6. no me diste más que un palmo de vida, y mi existencia es como nada ante ti. Ahí está el hombre: es tan sólo un soplo, Pausa

7. nada más una sombra el humano que pasa, sólo un soplo las riquezas que amontona, sin saber quién las recogerá.»

7. pasa lo mismo que una sombra; se inquieta por cosas fugaces y atesora sin saber para quién.

8. Y ahora, Señor, ¿qué puedo yo esperar? En ti está mi esperanza.

8. Y ahora, Señor, ¿qué esperanza me queda?
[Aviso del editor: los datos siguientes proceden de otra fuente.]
(** C7. A unit within the supply range of some base of its own faction is
    served by the nearest such base; [resupplyUnit] then adds exactly
    min(maximum - current, production of that base) of fuel and of
    ammunition and changes nothing else, so neither resource exceeds its
    maximum.  With non-negative production rates a unit at both maxima is
    returned unchanged, and a unit at 10 of 50 fuel served by a base
    producing 60 gains exactly 40. *)
Theorem resupplyUnit_spec (ss : SupplySystem.t) (unit : UnitData)
    (position : GridPosition) (b0 : SupplySystem.SupplyBase) :
  servedBy ss unit position b0 ->
  exists base,
    servedBy ss unit position base /\
    (forall b', servedBy ss unit position b' ->
       manhattanDistance position (SupplySystem.basePosition base)
         <= manhattanDistance position (SupplySystem.basePosition b')) /\
    let r := SupplySystem.resupplyUnit ss unit position in
    SupplySystem.fuelAdded r.1
      = Z.min (fuelMax unit - fuelCurrent unit) (SupplySystem.fuelProduction base) /\
    SupplySystem.ammoAdded r.1
      = Z.min (ammunitionMax unit - ammunitionCurrent unit)
              (SupplySystem.ammunitionProduction base) /\
    r.2 = set_ammunitionCurrent
            (ammunitionCurrent unit + SupplySystem.ammoAdded r.1)
            (set_fuelCurrent (fuelCurrent unit + SupplySystem.fuelAdded r.1) unit) /\
    fuelCurrent r.2 <= fuelMax r.2 /\
    ammunitionCurrent r.2 <= ammunitionMax r.2 /\
    (fuelCurrent unit = fuelMax unit ->
     ammunitionCurrent unit = ammunitionMax unit ->
     0 <= SupplySystem.fuelProduction base ->
     0 <= SupplySystem.ammunitionProduction base ->
     r.2 = unit /\ SupplySystem.fuelAdded r.1 = 0 /\ SupplySystem.ammoAdded r.1 = 0) /\
    (fuelCurrent unit = 10 -> fuelMax unit = 50 ->
     SupplySystem.fuelProduction base = 60 ->
     SupplySystem.fuelAdded r.1 = 40 /\ fuelCurrent r.2 = 50).
Proof.
  intros Hserved.
  pose proof (calculateUnitSupply_nearest ss unit position) as Hn.
  unfold SupplySystem.resupplyUnit.
  destruct (SupplySystem.nearestBase _) as [base|] eqn:Hnb.
  2:{ destruct Hn as [_ Hn]. destruct (Hn b0 Hserved). }
  destruct Hn as (Hin & Hsb & Hmin). rewrite Hin.
  exists base. split; [exact Hsb|]. split; [exact Hmin|]. simpl.
  do 3 (split; [reflexivity|]).
  do 2 (split; [lia|]).
  split.
  - intros Hf Ha Hpf Hpa.
    rewrite !Z.min_l by lia. rewrite Hf, Ha, !Z.sub_diag, !Z.add_0_r.
    split; [|split; reflexivity].
    rewrite <- Hf, <- Ha. apply set_supply_id.
  - intros Hf Hm Hp. rewrite Hf, Hm, Hp. split; reflexivity.
Qed.

Lemma resupplyUnit_spec_witness :
  SupplySystem.fuelAdded
    (SupplySystem.resupplyUnit depotSystem
       (set_fuelCurrent 10 UnitTypes_infantry) (mkPos 3 4)).1 = 40.
Proof.
  destruct (resupplyUnit_spec depotSystem (set_fuelCurrent 10 UnitTypes_infantry)
              (mkPos 3 4) depot) as (base & _ & _ & _).
  - split; [apply list_elem_of_here|]. split; [reflexivity|]. vm_compute. discriminate.
  - reflexivity.
Defined.

Lemma captureBase_spec_witness :
  (SupplySystem.captureBase (SupplySystem.new (mapOfTerrain []))
     "outpost-1" Faction.ENEMY).1 = true.
Proof.
  pose proof (captureBase_spec (SupplySystem.new (mapOfTerrain [])) 2
    {| SupplySystem.baseId := "outpost-1";
       SupplySystem.basePosition := mkPos 0 0;
       SupplySystem.baseFaction := Faction.NEUTRAL;
       SupplySystem.baseName := "Central Outpost";
       SupplySystem.fuelProduction := 15;
       SupplySystem.ammunitionProduction := 10;
       SupplySystem.supplyRange := 6;
       SupplySystem.capturable := true |} Faction.ENEMY eq_refl) as H.
  simpl in H. apply H; [|reflexivity].
  intros j b' Hj Hlt.
  destruct j as [|[|j]]; [| |lia]; injection Hj as <-; discriminate.
Defined.

(** ** Combat resolution *)

(** The return paths of [resolveCombat]: out of ammunition; or, with or
    without ammunition bookkeeping, through the damage computation, which
    ends with a diplomatic consequence, with an untouched ledger, or
    without ledger.  A missing tile throws and leaves nothing to show. *)
Ltac resolveCombat_paths cs units a apos dpos :=
  unfold CombatSystem.resolveCombat;
  destruct (CombatSystem.supplySystem cs) as [?ss|];
  [ destruct (negb (SupplySystem.canUnitAttack (units a)).1) | ];
  try (destruct (tileAt (CombatSystem.map cs) apos); [|discriminate];
       destruct (tileAt (CombatSystem.map cs) dpos); [|discriminate];
       destruct (CombatSystem.diplomacySystem cs); [case_bool_decide|]).

(** What one call of [resolveCombat] leaves behind in the unit store: only
    the attacker's record can differ, and only in [ammunitionCurrent]. *)
Lemma resolveCombat_frame cs units a apos d dpos r cs' units' :
  CombatSystem.resolveCombat cs units a apos d dpos = Returned (r, cs', units') ->
  units' = units \/
  units' = <[ a := set_ammunitionCurrent
                     (ammunitionCurrent (units a) - ammunitionConsumptionRate (units a))
                     (units a) ]> units.
Proof.
  resolveCombat_paths cs units a apos dpos;
    intros [= _ _ <-]; first [by left | by right].
Qed.

Lemma set_ammunitionCurrent_back (u : UnitData) (v : Z) :
  set_ammunitionCurrent (ammunitionCurrent u) (set_ammunitionCurrent v u) = u.
Proof. destruct u; reflexivity. Qed.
Mi esperanza está puesta sólo en ti:

9. De todas mis rebeldías líbrame, no me hagas la irrisión del insensato.

9. líbrame de todas mis maldades, y no me expongas a la burla de los necios.

10. Me callo ya, no abro la boca, pues eres tú el que actúas.

10. Yo me callo, no me atrevo a abrir la boca, porque eres tú quien hizo todo esto.

11. Retira de mí tus golpes, bajo el azote de tu mano me anonado.

11. Aparta de mí tus golpes: ¡me consumo bajo el peso de tu mano!

12. Reprendiendo sus yerros tú corriges al hombre, cual polilla corroes su anhelos. Un soplo sólo, todo hombre. Pausa. «

12. Tú corriges a los hombres, castigando sus culpas; carcomes como la polilla sus tesoros: un soplo, nada más, es todo hombre. Pausa

13. Escucha mi súplica, Yahveh, presta oído a mi grito, no te hagas sordo a mis lágrimas. Pues soy un forastero junto a ti, un huésped como todos mis padres.

13. Escucha, Señor, mi oración; presta oído a mi clamor; no seas insensible a mi llanto, porque soy un huésped en tu casa, un peregrino, lo mismo que mis padres.

14. ¡Retira tu mirada para que respire antes que me vaya y ya no exista más!

14. No me mires con enojo, para que pueda alegrarme, antes que me vaya y ya no exista más.